*** Opening of Records shown ***

(** The limit that a creation for an AF runs into. *)
Definition at_limit c (id : string) : Prop :=
  match afs (nef c) !! id with
  | Some af => MaxSubSupport (cfg c) ≤ Z.of_nat (size (subs af))
  | None => MaxAFSupport (cfg c) ≤ Z.of_nat (size (afs (nef c)))
  end.

(** C5: with a well-formed list of services, every
    request on subscriptions and every notification that the service may
    receive in its life is answered, with one of the status codes of the API:
    no handler panics, whatever the southbound functions answer. *)
Theorem nef_ti_always_answers `{E : GoEnv} cf p u x c0 c (n : nat) r :
  nef_started cf p u x c0 → cfg_room cf (3 * n) → nef_reach any_request c0 n c →
  services_ok (AfServiceIDs cf) → is_ti_request r = true →
  ∃ w c', serve r new_writer c = (Ret w, c') ∧
    status_of w ∈ [200; 201; 204; 400; 404; 411; 415; 500; 503].
Proof.
  intros Hst Hroom Hreach Hsvc Hr.
  assert (registry_inv c0 (3 * n) c) as Hreg by by eapply reach_registry.
  apply ti_answers; [done| |by eapply registry_callbacks].
  destruct (ri_frame _ _ _ Hreg) as [-> _]. destruct Hst as [_ ->]. done.
Qed.

(** When an AF has as many subscriptions as configured,
    or a new AF would be one too many, a valid creation is answered with 400
    and nothing changes: no entry, no counter, no southbound call. *)
Theorem nef_limits_refuse `{E : GoEnv} c id ti :
  at_limit c id → (validateAFTrafficInfluenceData ti).2 = true →
  ∃ w, serve (ReqTiCreate id (BodyOf ti)) new_writer c = (Ret w, c) ∧ status_of w = 400.
Proof.
  intros Hlim Hval. simpl. unfold CreateTrafficInfluenceSubscription.
  destruct (validateAFTrafficInfluenceData ti) as [? []]; [|done]. simpl.
  unfold at_limit in Hlim.
  destruct (createNewSub_run id ti c)
    as [[[af Haf] Hrun]|[(Hnone & _ & Hrun)|(Hnone & ? & _)]].
  - rewrite Haf in Hlim. rewrite (afAddSubscription_full id ti c af) in Hrun;
      [|done|unfold sub_room; lia].
    rewrite (bind_ret _ _ _ _ _ Hrun). eexists. by split.
  - rewrite (bind_ret _ _ _ _ _ Hrun). eexists. by split.
  - rewrite Hnone in Hlim. lia.
Qed.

*** Close of Records shown ***

**Your instructions**
List the lines of the records where "subscriptions" occurs.

**Completed exercise**
    request on subscriptions and every notification that the service may
(** When an AF has as many subscriptions as configured,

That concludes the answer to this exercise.